NÜRNBERG/TURKU. “Die Einführung von Euro-Bonds ist keine Antwort auf die aktuelle Krise in Europa” – mit diesen klaren Worten stellte sich der finnische Außenminister Alexander Stubb im Plenum der EVP-Studientage im finnischen Turku hinter die Position der deutschen Bundeskanzlerin. Mittelfrankens CSU-Europaabgeordneter Martin Kastler, dem ehemaligen Europaabgeordneten Stubb freundschaftlich verbunden und mit ihm in der Jungen Gruppe der EVP, dankte ihm im persönlichen Gespräch am Rande der Fraktionstagung (Foto) für seine klaren Worte: “Viele der jungen Kollegen innerhalb der EVP-Fraktion teilen diese Meinung. Wir müssen die Ursachen der Krise an der Wurzel packen! Eurobonds machen das Gegenteil, sie belohnen die Schuldenmacherei – und bestrafen die, die hart arbeiten, um die Stabilitätskriterien einzuhalten. Klar ist: Wir müssen Europa anders und besser machen.” Kastler, der die Position von CSU-Chef Horst Seehofer seit langem unterstützt, sieht in Merkels klar formulierter Position deshalb “einen zutiefst europäischen Ansatz”, den es bei den am Freitag beginnenden Ratsverhandlungen in Brüssel zu vertreten gelte: “Und es tut gut, wenn uns Länder wie Finnland dabei den Rücken stärken.

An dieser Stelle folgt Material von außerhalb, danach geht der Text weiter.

Lemma tell_all_told name order cl id addr n : NoDup (map fst order) → NoDup (map snd order) →
  (id, addr) ∈ order → id ≠ nodeID → cl !! addr = Some n → reaches addr = true → answers addr = true →
  travels_ (Request "terminate" name "" "" None) → name ≠ "" →
  let '(outs, cl') := tell_all (Request "terminate" name "" "" None) order cl in
  cl' !! addr = Some (Terminate name n).2 ∧
  ∃ b, (Terminate name n).1 = Ok b ∧ outcome_of outs id = Answered b.
Proof.
  intros Hid Haddr Hin Hne Hn Hre Han Ht Hname. revert cl Hn. induction order as [|[i a] order IH]; intros cl Hn; [set_solver|].
  cbn [map fst snd] in *. apply NoDup_cons in Hid as [Hi Hid]. apply NoDup_cons in Haddr as [Ha Haddr]. cbn [tell_all].
  apply elem_of_cons in Hin as [[= <- <-]|Hin].
  - destruct (String.eqb_spec id nodeID); [done|].
    destruct (control_terminates addr name cl n Hn Hre Han Ht Hname) as (b & Hb & ->).
    pose proof (tell_all_other (Request "terminate" name "" "" None) order (<[addr := (Terminate name n).2]> cl) addr Ha) as Ho.
    unfold cluster in *. destruct (tell_all _ order _) as [rest cl2]. cbn in *. rewrite Ho, lookup_insert_eq, String.eqb_refl. split; [done|]. by exists b.
  - assert (a ≠ addr) by (intros ->; apply Ha; apply list_elem_of_fmap; by exists (id, addr)).
    assert (i ≠ id) by (intros ->; apply Hi; apply list_elem_of_fmap; by exists (id, addr)).
    destruct (String.eqb i nodeID); [by apply IH|].
    pose proof (control_other a (Request "terminate" name "" "" None) cl addr ltac:(done)) as Hc.
    destruct (control a _ cl) as [r cl1]. cbn in Hc. specialize (IH Hid Haddr Hin cl1 ltac:(by rewrite Hc)).
    destruct (tell_all _ order cl1) as [rest cl2]. cbn. by destruct (String.eqb_spec i id).
Qed.

(** A node that can be told. *)
Definition reachable (cl : cluster) (addr : string) (n : N) : Prop :=
  cl !! addr = Some n ∧ reaches addr = true ∧ answers addr = true.

(** C28. Terminating a tunnel reaches every node. For a POST on a bound tunnel and any
    list of live nodes: the tunnel is terminated here, and on every listed node that can
    be reached, as if that node were asked itself; nodes that are not listed keep their
    state; the answer is 200 if this node owns the tunnel or its owner was reached, and
    if it is 200 the owner is this node or listed. *)
Theorem terminate_reaches_every_node name owner nodes self cl :
  name ≠ "" → NoDup (map fst nodes) → NoDup (map snd nodes) → travels_ (Request "terminate" name "" "" None) →
  let '(status, b, self', cl') := adminTerminateHandler "POST" name (Ok (Some owner)) (Ok nodes) self cl in
  self' = (Terminate name self).2 ∧
  (∀ id addr n, (id, addr) ∈ nodes → id ≠ nodeID → reachable cl addr n → cl' !! addr = Some (Terminate name n).2) ∧
  (∀ addr, addr ∉ map snd nodes → cl' !! addr = cl !! addr) ∧
  (owner = nodeID ∨ (∃ addr n, (owner, addr) ∈ nodes ∧ reachable cl addr n) → status = 200) ∧
  (status = 200 → owner = nodeID ∨ owner ∈ map fst nodes).
Proof.
  intros Hname Hid Haddr Ht. unfold adminTerminateHandler. cbn [String.eqb Ascii.eqb Bool.eqb negb].
  rewrite (eqb_empty _ Hname). set (req := Request "terminate" name "" "" None).
  assert (∃ b0, (Terminate name self).1 = Ok b0) as [b0 Hb0]
    by (unfold Terminate; destruct (np_Close _ _ _) as [b0 n0]; by exists b0).
  destruct (Terminate name self) as [here self1]. cbn in Hb0. subst here.
  pose proof (λ id addr n, tell_all_told name nodes cl id addr n Hid Haddr) as Htold.
  pose proof (λ addr, tell_all_other req nodes cl addr) as Hoth. fold req in Htold.
  destruct (tell_all req nodes cl) as [outs cl1]. cbn [snd] in Hoth.
  pose proof (broadcastControl_spec Decode DecodeResp reaches answers nodeID (map fst nodes) (outcome_of outs)) as [_ Hf].
  destruct (broadcastControl _ _ _) as [remote failed]. cbn [snd fst] in Hf. cbn [is_ok negb].
  rewrite andb_false_r. cbn [orb].
  assert (owner = nodeID ∨ (∃ addr n, (owner, addr) ∈ nodes ∧ reachable cl addr n) → owner ∉ failed) as Hnf.
  { rewrite Hf. intros [->|(addr & n & Hin & Hn & Hre & Han)] (_ & Hne & Hout); [done|].
    destruct (Htold owner addr n Hin Hne Hn Hre Han Ht Hname) as (_ & b & _ & Hb). rewrite Hb in Hout. by destruct Hout. }
  assert (existsb (String.eqb owner) (map fst nodes) = true ↔ owner ∈ map fst nodes) as Hlive.
  { rewrite existsb_exists. split; [intros (x & Hx & ->%String.eqb_eq); by apply list_elem_of_In|].
    intros Hx. exists owner. split; [by apply list_elem_of_In|apply String.eqb_refl]. }
  destruct (bool_decide (owner ∈ failed)) eqn:Ef; [|destruct (String.eqb_spec owner nodeID) as [->|Hne];
    [|destruct (existsb _ _) eqn:El]]; cbn [negb andb];
    (split; [done|]; split; [intros id addr n Hin Hne' (Hn & Hre & Han); by apply (Htold id addr n)|];
     split; [exact Hoth|]; split).
  - intros Ho. apply bool_decide_eq_true in Ef. by destruct (Hnf Ho).
  - done.
  - done.
  - by left.
  - done.
  - intros _. right. by apply Hlive.
  - intros [?|(addr & n & Hin & _)]; [done|]. exfalso. assert (owner ∈ map fst nodes) as Hx%Hlive; [|done].
    apply list_elem_of_fmap. by exists (owner, addr).
  - done.
Qed.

Auf die Unterstützung des finnischen Außenministers kann die Kanzlerin jedenfalls vertrauen.” Darüber hinaus bleibe er überzeugt, “dass ein Volksentscheid über die zentralen europäische Themen näher rückt – allein deshalb, weil Artikel 146 unseres Grundgesetzes genau das vorsieht und das Bundesverfassungsgericht zu Recht darauf drängt, wenn Kernkompetenzen daraus übertragen werden.”